▼
Lemma install_record_must m k i r d :
  tables m d → hist k !! i = Some r → m k = i →
  must (k_TenantID k) (install_record faults r) d (λ _ d', tables (upd m k (S i)) d' ∧ rest d d').
Proof.
  intros Htb Hr Hm. destruct (entry_canonical k i r Hr) as (Hc & Hk & Hv). pose proof (Canonical_identity _ _ _ _ Hc) as Hid.
  pose proof (entry_small k i r Hr) as Hb. unfold install_record, insertLedgers. rewrite Hk, Hv.
  rewrite decide_False by done. apply tx_must_bind, tx_must_bind. unfold insert_version. apply tx_must_write.
  { rewrite Hb, (fresh_version m d k i Htb) by lia. by rewrite bool_decide_eq_true_2, andb_true_r by done. }
  unfold insert_event. apply tx_must_write.
  { cbn [pg_events set_versions]. rewrite Hb, (fresh_event m d k i r Htb Hr) by lia.
    rewrite bool_decide_eq_true_2 by done. rewrite !andb_true_r.
    pose proof (fresh_event_version m d k i r Htb Hr ltac:(lia)) as Hf. unfold event_version_used in *. simpl. by rewrite Hf. }
  assert (∀ folded, (∀ k' p, is_Some (folded !! (k', p)) ↔
      if decide (k' = k ∧ pc_ParticipantId (r_Command r) = p) then pc_DesiredState (r_Command r) = ASSIGNED
      else is_Some (pg_folded d !! (k', p))) →
    ∀ d', pg_versions d' = <[(k, N.of_nat (S i)) := version_row r]> (pg_versions d) →
    pg_events d' = <[(k_TenantID k, ei_EventID (r_Identity r)) := mkEventRow (k_InteractionID k) (N.of_nat (S i)) (ei_Hash (r_Identity r))]> (pg_events d) →
    pg_folded d' = folded → tables (upd m k (S i)) d') as Hnew.
  { intros folded Hf d' Hvs Hes <-. destruct Htb as [H1 H2 H3 H4]. apply lookup_lt_Some in Hr as Hlt. split.
    - intros k'. unfold upd. case_decide; [subst; lia|apply H1].
    - intros k' v row. rewrite Hvs. destruct (decide ((k', v) = (k, N.of_nat (S i)))) as [[= -> ->]|Hne].
      + rewrite lookup_insert_eq. split.
        * intros [= <-]. exists i, r. split_and!; [|done..]. split; [rewrite upd_same; lia|done].
        * intros (j & r' & [Hj Hr'] & Hv' & ->). assert (j = i) as -> by lia. congruence.
      + rewrite lookup_insert_ne by congruence. rewrite H2. split.
        * intros (j & r' & Hst & ?). exists j, r'. split; [by apply stored_upd; [lia|]|done].
        * intros (j & r' & Hst & -> & ?). exists j, r'. split; [|done].
          apply stored_upd_inv in Hst as [?|[-> ?]]; [done|]. assert (j = i) as -> by lia. done.
    - intros t e row. rewrite Hes. destruct (decide ((t, e) = (k_TenantID k, ei_EventID (r_Identity r)))) as [[= -> ->]|Hne].
      + rewrite lookup_insert_eq. intros [= <-]. exists k, i, r. split_and!; [|done..]. split; [rewrite upd_same; lia|done].
      + rewrite lookup_insert_ne by congruence. intros (k' & j & r' & Hst & ?)%H3. exists k', j, r'.
        split; [by apply stored_upd; [lia|]|done].
    - intros k' p. rewrite Hf. unfold upd. destruct (decide (k' = k)) as [->|Hne].
      + rewrite (take_S_r (hist k) i r Hr), wants_snoc, <-Hm. destruct (decide (pc_ParticipantId (r_Command r) = p)) as [Hp|Hp].
        * rewrite decide_True by done. split; [intros ->; by rewrite bool_decide_eq_true_2|by intros [= ?%bool_decide_eq_true]].
        * rewrite decide_False by naive_solver. apply H4.
      + rewrite decide_False by naive_solver. apply H4. }
  case_decide as Has.
  - apply tx_must_write; [by rewrite Hb|]. split; [|done]. eapply Hnew; [|done..].
    intros k' p. simpl. case_decide as Hkp.
    + destruct Hkp as [-> <-]. rewrite lookup_insert_eq. split; [done|eauto].
    + rewrite lookup_insert_ne; [done|]. intros Heq. injection Heq as <- <-. by apply Hkp.
  - apply tx_must_write; [done|]. split; [|done]. eapply Hnew; [|done..].
    intros k' p. simpl. case_decide as Hkp.
    + destruct Hkp as [-> <-]. rewrite lookup_delete_eq. split; [by intros [? ?]|done].
    + rewrite lookup_delete_ne; [done|]. intros Heq. injection Heq as <- <-. by apply Hkp.
Qed.

(** [rs] is the history of [k] from [n] on. *)
Definition continues (k : Key) (n : nat) (rs : list PRecord) : Prop := ∀ i r, rs !! i = Some r → hist k !! (n + i) = Some r.

Lemma continues_cons k n r rs : continues k n (r :: rs) → hist k !! n = Some r ∧ continues k (S n) rs.
Proof.
  intros H. split; [rewrite <-(Nat.add_0_r n); by apply H|]. intros i r' Hi.
  replace (S n + i) with (n + S i) by lia. by apply H.
Qed.

Lemma install_records_must k rs m d :
  tables m d → continues k (m k) rs →
  must (k_TenantID k) (install_records faults rs) d (λ _ d', tables (upd m k (m k + length rs)) d' ∧ rest d d').
Proof.
  revert m d. induction rs as [|r rs IH]; intros m d Htb Hc; simpl.
  { apply tx_must_ret. split; [|done]. eapply tables_ext; [|exact Htb]. intros k'. unfold upd. case_decide; [subst; lia|done]. }
  apply continues_cons in Hc as [Hr Hc]. apply tx_must_bind.
  eapply tx_must_mono; [by apply (install_record_must m k (m k) r d)|]. intros _ d1 [Htb1 (Hh1 & Hp1 & Hi1)].
  eapply tx_must_mono; [apply (IH (upd m k (S (m k))) d1 Htb1); by rewrite upd_same|].
  intros _ d2 [Htb2 (Hh2 & Hp2 & Hi2)]. split; [|split_and!; congruence].
  eapply tables_ext; [|exact Htb2]. intros k'.
  destruct (decide (k' = k)) as [->|Hne]; [rewrite !upd_same; simpl; lia|by rewrite !upd_other].
Qed.

Lemma installRecords_must k rs m d fin r :
  tables m d → continues k (m k) rs → is_Some (pg_heads d !! k) → last rs = Some r →
  f_Identity fin = r_Identity r → key_of_fold fin = k → f_Version fin = N.of_nat (m k + length rs) →
  must (k_TenantID k) (installRecords faults rs fin) d
    (λ _ d', tables (upd m k (m k + length rs)) d' ∧
       (∀ k', head_of d' k' = if decide (k' = k) then head_at k (m k + length rs) else head_of d k') ∧
       pg_pending d' = pg_pending d ∧ pg_intents d' = pg_intents d).
Proof.
  intros Htb Hc [h Hh] Hlast Hid Hk Hv. rewrite last_lookup in Hlast. unfold installRecords. apply tx_must_bind.
  eapply tx_must_mono; [by apply install_records_must|]. intros _ d1 [Htb1 (Hh1 & Hp1 & Hi1)].
  pose proof (Hc _ _ Hlast) as Hr. apply lookup_lt_Some in Hlast as Hlt.
  assert (m k + length rs = S (m k + pred (length rs))) as Hn by lia. rewrite Hn in *.
  assert (f_TenantID fin = k_TenantID k) as -> by (by rewrite <-Hk).
  apply tx_must_write; [rewrite Hv; by rewrite (entry_small _ _ _ Hr)|].
  split; [|split; [|done]].
  - destruct Htb1 as [H1 H2 H3 H4]. split; assumption.
  - intros k'. unfold head_of. simpl. rewrite Hh1, Hk. case_decide as Hd.
    + subst k'. rewrite lookup_alter_eq, Hh. simpl. by rewrite Hr, Hv, Hid.
    + by rewrite lookup_alter_ne.
Qed.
▲
◆ Problem description
In your reply, write out all of the material exactly as it was given.

◆ Result of the exercise
Lemma install_record_must m k i r d :
  tables m d → hist k !! i = Some r → m k = i →
  must (k_TenantID k) (install_record faults r) d (λ _ d', tables (upd m k (S i)) d' ∧ rest d d').
Proof.
  intros Htb Hr Hm. destruct (entry_canonical k i r Hr) as (Hc & Hk & Hv). pose proof (Canonical_identity _ _ _ _ Hc) as Hid.
  pose proof (entry_small k i r Hr) as Hb. unfold install_record, insertLedgers. rewrite Hk, Hv.
  rewrite decide_False by done. apply tx_must_bind, tx_must_bind. unfold insert_version. apply tx_must_write.
  { rewrite Hb, (fresh_version m d k i Htb) by lia. by rewrite bool_decide_eq_true_2, andb_true_r by done. }
  unfold insert_event. apply tx_must_write.
  { cbn [pg_events set_versions]. rewrite Hb, (fresh_event m d k i r Htb Hr) by lia.
    rewrite bool_decide_eq_true_2 by done. rewrite !andb_true_r.
    pose proof (fresh_event_version m d k i r Htb Hr ltac:(lia)) as Hf. unfold event_version_used in *. simpl. by rewrite Hf. }
  assert (∀ folded, (∀ k' p, is_Some (folded !! (k', p)) ↔
      if decide (k' = k ∧ pc_ParticipantId (r_Command r) = p) then pc_DesiredState (r_Command r) = ASSIGNED
      else is_Some (pg_folded d !! (k', p))) →
    ∀ d', pg_versions d' = <[(k, N.of_nat (S i)) := version_row r]> (pg_versions d) →
    pg_events d' = <[(k_TenantID k, ei_EventID (r_Identity r)) := mkEventRow (k_InteractionID k) (N.of_nat (S i)) (ei_Hash (r_Identity r))]> (pg_events d) →
    pg_folded d' = folded → tables (upd m k (S i)) d') as Hnew.
  { intros folded Hf d' Hvs Hes <-. destruct Htb as [H1 H2 H3 H4]. apply lookup_lt_Some in Hr as Hlt. split.
    - intros k'. unfold upd. case_decide; [subst; lia|apply H1].
    - intros k' v row. rewrite Hvs. destruct (decide ((k', v) = (k, N.of_nat (S i)))) as [[= -> ->]|Hne].
      + rewrite lookup_insert_eq. split.
        * intros [= <-]. exists i, r. split_and!; [|done..]. split; [rewrite upd_same; lia|done].
        * intros (j & r' & [Hj Hr'] & Hv' & ->). assert (j = i) as -> by lia. congruence.
      + rewrite lookup_insert_ne by congruence. rewrite H2. split.
        * intros (j & r' & Hst & ?). exists j, r'. split; [by apply stored_upd; [lia|]|done].
        * intros (j & r' & Hst & -> & ?). exists j, r'. split; [|done].
          apply stored_upd_inv in Hst as [?|[-> ?]]; [done|]. assert (j = i) as -> by lia. done.
    - intros t e row. rewrite Hes. destruct (decide ((t, e) = (k_TenantID k, ei_EventID (r_Identity r)))) as [[= -> ->]|Hne].
      + rewrite lookup_insert_eq. intros [= <-]. exists k, i, r. split_and!; [|done..]. split; [rewrite upd_same; lia|done].
      + rewrite lookup_insert_ne by congruence. intros (k' & j & r' & Hst & ?)%H3. exists k', j, r'.
        split; [by apply stored_upd; [lia|]|done].
    - intros k' p. rewrite Hf. unfold upd. destruct (decide (k' = k)) as [->|Hne].
      + rewrite (take_S_r (hist k) i r Hr), wants_snoc, <-Hm. destruct (decide (pc_ParticipantId (r_Command r) = p)) as [Hp|Hp].
        * rewrite decide_True by done. split; [intros ->; by rewrite bool_decide_eq_true_2|by intros [= ?%bool_decide_eq_true]].
        * rewrite decide_False by naive_solver. apply H4.
      + rewrite decide_False by naive_solver. apply H4. }
  case_decide as Has.
  - apply tx_must_write; [by rewrite Hb|]. split; [|done]. eapply Hnew; [|done..].
    intros k' p. simpl. case_decide as Hkp.
    + destruct Hkp as [-> <-]. rewrite lookup_insert_eq. split; [done|eauto].
    + rewrite lookup_insert_ne; [done|]. intros Heq. injection Heq as <- <-. by apply Hkp.
  - apply tx_must_write; [done|]. split; [|done]. eapply Hnew; [|done..].
    intros k' p. simpl. case_decide as Hkp.
    + destruct Hkp as [-> <-]. rewrite lookup_delete_eq. split; [by intros [? ?]|done].
    + rewrite lookup_delete_ne; [done|]. intros Heq. injection Heq as <- <-. by apply Hkp.
Qed.

(** [rs] is the history of [k] from [n] on. *)
Definition continues (k : Key) (n : nat) (rs : list PRecord) : Prop := ∀ i r, rs !! i = Some r → hist k !! (n + i) = Some r.

Lemma continues_cons k n r rs : continues k n (r :: rs) → hist k !! n = Some r ∧ continues k (S n) rs.
Proof.
  intros H. split; [rewrite <-(Nat.add_0_r n); by apply H|]. intros i r' Hi.
  replace (S n + i) with (n + S i) by lia. by apply H.
Qed.

Lemma install_records_must k rs m d :
  tables m d → continues k (m k) rs →
  must (k_TenantID k) (install_records faults rs) d (λ _ d', tables (upd m k (m k + length rs)) d' ∧ rest d d').
Proof.
  revert m d. induction rs as [|r rs IH]; intros m d Htb Hc; simpl.
  { apply tx_must_ret. split; [|done]. eapply tables_ext; [|exact Htb]. intros k'. unfold upd. case_decide; [subst; lia|done]. }
  apply continues_cons in Hc as [Hr Hc]. apply tx_must_bind.
  eapply tx_must_mono; [by apply (install_record_must m k (m k) r d)|]. intros _ d1 [Htb1 (Hh1 & Hp1 & Hi1)].
  eapply tx_must_mono; [apply (IH (upd m k (S (m k))) d1 Htb1); by rewrite upd_same|].
  intros _ d2 [Htb2 (Hh2 & Hp2 & Hi2)]. split; [|split_and!; congruence].
  eapply tables_ext; [|exact Htb2]. intros k'.
  destruct (decide (k' = k)) as [->|Hne]; [rewrite !upd_same; simpl; lia|by rewrite !upd_other].
Qed.

Lemma installRecords_must k rs m d fin r :
  tables m d → continues k (m k) rs → is_Some (pg_heads d !! k) → last rs = Some r →
  f_Identity fin = r_Identity r → key_of_fold fin = k → f_Version fin = N.of_nat (m k + length rs) →
  must (k_TenantID k) (installRecords faults rs fin) d
    (λ _ d', tables (upd m k (m k + length rs)) d' ∧
       (∀ k', head_of d' k' = if decide (k' = k) then head_at k (m k + length rs) else head_of d k') ∧
       pg_pending d' = pg_pending d ∧ pg_intents d' = pg_intents d).
Proof.
  intros Htb Hc [h Hh] Hlast Hid Hk Hv. rewrite last_lookup in Hlast. unfold installRecords. apply tx_must_bind.
  eapply tx_must_mono; [by apply install_records_must|]. intros _ d1 [Htb1 (Hh1 & Hp1 & Hi1)].
  pose proof (Hc _ _ Hlast) as Hr. apply lookup_lt_Some in Hlast as Hlt.
  assert (m k + length rs = S (m k + pred (length rs))) as Hn by lia. rewrite Hn in *.
  assert (f_TenantID fin = k_TenantID k) as -> by (by rewrite <-Hk).
  apply tx_must_write; [rewrite Hv; by rewrite (entry_small _ _ _ Hr)|].
  split; [|split; [|done]].
  - destruct Htb1 as [H1 H2 H3 H4]. split; assumption.
  - intros k'. unfold head_of. simpl. rewrite Hh1, Hk. case_decide as Hd.
    + subst k'. rewrite lookup_alter_eq, Hh. simpl. by rewrite Hr, Hv, Hid.
    + by rewrite lookup_alter_ne.
Qed.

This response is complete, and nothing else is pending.